Мише я могла только улыбаться и кивать. Говорить мне запретили, но не поблагодарить спасителя я не могла. Он, оказывается, спас меня от пули. Какой-то у них отряд совсем сумасшедший. То Дымов под пули бросается, то Миша. И я в неоплатном долгу перед обоими за спасение жизни.

Миху увозят в операционную, а я под присмотром Егора прохожу осмотр. Сотрясение мозга, несколько ушибов. Мне назначают лекарства и дают направление на госпитализацию. При содействии Дымова меня определяют в частную палату. Это крохотная комнатушка, в которой кровать помещается с трудом, но Егор говорит, что мне будет лучше в полной тишине, чем среди незнакомых людей. Мы много говорим, точнее, я слушаю историю, как меня нашли, Дымов не перестает меня обнимать и целовать. Я периодически проваливаюсь в дремоту, но быстро выныриваю.
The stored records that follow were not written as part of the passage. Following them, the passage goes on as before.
(** * Crypto-news-trade: the trading core, embedded and verified

    A shallow embedding of the signal generator, the risk manager, the order
    executor and the stop-loss monitor of the repository
    ([config.py], [simple_storage.py], [modules/binance_client.py],
    [modules/trading_strategy.py], [modules/stop_loss_monitor.py]).

    Conventions of the embedding.
    - Python floats are rationals ([Q]); comparisons are the exact ones, and
      arithmetic is written as the source writes it.
    - Dictionaries with a fixed set of keys are records; a key that may be
      missing is an [option] field.  Dictionaries used as maps are [gmap]s.
    - Code that raises returns a [result]; code that reads and writes the
      process-wide singletons (data store, API client, risk manager, loggers)
      runs in the state-and-exception monad [M] over a [World].
    - [datetime.utcnow()] reads the [now] field of the world, which only
      [time.sleep] moves: the instants read within one operation are one.
    - The log of the world is what the loggers of [trading_strategy] and
      [stop_loss_monitor] have written; the logger of [binance_client] is
      left out, and so are the threads: a monitor's loop is a function that
      runs a number of iterations. *)

From Stdlib Require Import QArith Qround Qabs Ascii.
From stdpp Require Import base gmap list strings.

Set Default Proof Using "Type".
Set Warnings "-register-all".

(* ===================================================================== *)
(** * Part I: definitions *)
(* ===================================================================== *)

(** ** Python values the core manipulates *)

(** Exceptions, by class.  Messages are dropped. *)
Inductive exn : Type :=
  | BinanceAPIError
  | TradingError
  | StopLossError
  | ZeroDivisionError
  | TypeError
  | AttributeError.

Inductive result (A : Type) : Type :=
  | Ok (a : A)
  | Raise (e : exn).
Arguments Ok {A} a.
Arguments Raise {A} e.

Definition is_ok {A} (r : result A) : bool :=
  match r with Ok _ => true | Raise _ => false end.

(** Comparisons on floats, as booleans. *)
Definition Qlt_bool (x y : Q) : bool := negb (Qle_bool y x).
Definition Qge_bool (x y : Q) : bool := Qle_bool y x.

(** An instant of [datetime.utcnow()], in seconds; [date_of] is [.date()],
    the ordinal of the UTC day. *)
Abbreviation Time := Z (only parsing).
Definition date_of (t : Time) : Z := (t `div` 86400)%Z.

(** ** Strings *)

Module PyStr.

(** [str.upper()], on the ASCII letters. *)
Definition upper_ascii (c : ascii) : ascii :=
  let n := nat_of_ascii c in
  if (97 <=? n)%nat && (n <=? 122)%nat then ascii_of_nat (n - 32) else c.

Fixpoint upper (s : string) : string :=
  match s with
  | EmptyString => EmptyString
  | String c r => String (upper_ascii c) (upper r)
  end.

(** [s.endswith(suf)] *)
Definition endswith (s suf : string) : bool :=
  let n := String.length s in
  let m := String.length suf in
  (m <=? n)%nat && String.eqb (String.substring (n - m) m s) suf.

(** [sub in s] *)
Fixpoint contains (sub s : string) : bool :=
  String.prefix sub s ||
  match s with
  | EmptyString => false
  | String _ r => contains sub r
  end.

(** Iterating a string yields its characters as one-character strings. *)
Fixpoint chars (s : string) : list string :=
  match s with
  | EmptyString => []
  | String c r => String c EmptyString :: chars r
  end.

(** [s.replace(old, new)] for a non-empty [old]: scan from the left; at a
    match emit [new] and skip the rest of the match. *)
Fixpoint replace_from (old new : string) (skip : nat) (s : string) : string :=
  match s with
  | EmptyString => EmptyString
  | String c r =>
      match skip with
      | S k => replace_from old new k r
      | O =>
          if String.prefix old s
          then new +:+ replace_from old new (String.length old - 1) r
          else String c (replace_from old new 0 r)
      end
  end.

Definition replace (s old new : string) : string := replace_from old new 0 s.

End PyStr.

(** ** [config.py] *)

Module Config.

Record TradingConfig : Type := {
  stop_loss_percentage : Q;
  trade_amount_usdt : Q;
  supported_coins : list string;
  trade_amounts : gmap string Q;
  max_open_positions : Z;
  max_daily_trades : Z;
  daily_loss_limit : Q
}.

(** The values [TradingConfig.__init__] takes when the environment sets
    nothing. *)
Definition default_config : TradingConfig := {|
  stop_loss_percentage := 0.1;
  trade_amount_usdt := 10;
  supported_coins := ["BTC"; "ETH"; "BNB"; "ADA"; "SOL"];
  trade_amounts :=
    <["BTCUSDT" := 10%Q]> (<["ETHUSDT" := 10%Q]> (<["BNBUSDT" := 10%Q]>
    (<["ADAUSDT" := 10%Q]> (<["SOLUSDT" := 10%Q]> ∅))));
  max_open_positions := 5;
  max_daily_trades := 20;
  daily_loss_limit := 100
|}.

(** [get_trade_symbol]: coin to trading pair, [BTC -> BTCUSDT]. *)
Definition get_trade_symbol (coin : string) : string :=
  if PyStr.endswith (PyStr.upper coin) "USDT"
  then PyStr.upper coin
  else PyStr.upper coin +:+ "USDT".

(** [is_coin_supported] *)
Definition is_coin_supported (config : TradingConfig) (coin : string) : bool :=
  bool_decide (PyStr.upper coin ∈ map PyStr.upper (supported_coins config)).

End Config.

(** ** The state-and-exception monad *)

(** A computation over a state [S] returns a value or raises, and leaves a
    state behind in both cases: what a Python function did to the objects it
    mutated before it raised stays done. *)
Definition M (S A : Type) : Type := S → result A * S.

#[global] Instance M_ret {S} : MRet (M S) := λ A a s, (Ok a, s).
#[global] Instance M_bind {S} : MBind (M S) := λ A B f m s,
  match m s with
  | (Ok a, s') => f a s'
  | (Raise e, s') => (Raise e, s')
  end.

Definition raise {S A} (e : exn) : M S A := λ s, (Raise e, s).
Definition get_state {S} : M S S := λ s, (Ok s, s).
Definition put_state {S} (s : S) : M S unit := λ _, (Ok tt, s).
Definition modify {S} (f : S → S) : M S unit := λ s, (Ok tt, f s).

(** [try: body except Exception as e: handler e] *)
Definition try_except {S A} (body : M S A) (handler : exn → M S A) : M S A :=
  λ s, match body s with
       | (Ok a, s') => (Ok a, s')
       | (Raise e, s') => handler e s'
       end.

(** Run a computation on a component of a larger state. *)
Definition zoom {S T A} (proj : S → T) (inj : T → S → S) (m : M T A) : M S A :=
  λ s, let '(r, t) := m (proj s) in (r, inj t s).

(** ** [simple_storage.py] *)

Module Storage.

Inductive Status : Type := Open | Closed | Stopped.
Inductive Side : Type := BUY | SELL.

#[global] Instance Status_eq_dec : EqDecision Status.
Proof. solve_decision. Defined.
#[global] Instance Side_eq_dec : EqDecision Side.
Proof. solve_decision. Defined.

(** A record of [positions.json]. *)
Record Position : Type := {
  pos_id : Z;
  pos_symbol : string;
  pos_quantity : Q;
  pos_entry_price : Q;
  pos_current_price : Q;
  pos_stop_loss_price : Q;
  pos_stop_loss_percentage : Q;
  pos_status : Status;
  pos_is_monitoring : bool;
  pos_entry_order_id : Z;
  pos_news_item_id : option Z;
  pos_unrealized_pnl : option Q;
  pos_realized_pnl : option Q;
  pos_exit_order_id : option Z;
  pos_opened_at : Time;
  pos_updated_at : Time;
  pos_closed_at : option Time
}.

(** A record of [trading_orders.json]. *)
Record TradingOrder : Type := {
  ord_id : Z;
  ord_binance_order_id : Z;
  ord_symbol : string;
  ord_side : Side;
  ord_quantity : Q;
  ord_price : Q;
  ord_status : string;
  ord_executed_quantity : Q;
  ord_executed_price : Q;
  ord_position_id : option Z;
  ord_news_item_id : option Z;
  ord_created_at : Time;
  ord_updated_at : Time
}.

(** The two files the core reads and writes. *)
Record SimpleDataStore : Type := {
  positions : list Position;
  orders : list TradingOrder
}.

Definition set_positions (l : list Position) (ds : SimpleDataStore) :=
  {| positions := l; orders := orders ds |}.
Definition set_orders (l : list TradingOrder) (ds : SimpleDataStore) :=
  {| positions := positions ds; orders := l |}.

(** [_generate_id]: 1 on an empty file, else the largest id plus one. *)
Definition _generate_id (ids : list Z) : Z :=
  match ids with
  | [] => 1
  | i :: rest => (foldl Z.max i rest + 1)%Z
  end.

(** [sorted(l, key=..., reverse=True)]: stable, largest key first. *)
Fixpoint insert_desc {A} (key : A → Z) (x : A) (l : list A) : list A :=
  match l with
  | [] => [x]
  | y :: r => if (key x <? key y)%Z then y :: insert_desc key x r else x :: l
  end.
Егор помогает мне справиться с ужином. Я, признаться, затолкать в себя ничего не способна, так что приходится кормить меня с ложечки. Хочу в душ и переодеться, но пока не во что. Дымов обещает завтра днем привезти вещи.

Когда Егор наконец целует меня, к нам заходит Миха. Выглядит он бледным, но на губах шальная улыбка, а взгляд такой рассеянный, как будто он до сих пор под наркозом.

– Пулю вытащили, заштопали под местным, отправили домой, – рапортует он, стоя в дверях. – Я хочу в часть заехать, подписать все, и на больничный. Дольше ждать не могу, поэтому поехали. Отпустишь своего рыцаря, Вик?

– Вообще нет, но сейчас пусть идет, – улыбаюсь. У меня всего лишь сотрясение, а Миша пулевое получил, но выглядит гораздо бодрее меня. Надо исправляться и не думать о плохом. Все закончилось хорошо, и это уже отличный повод для радости.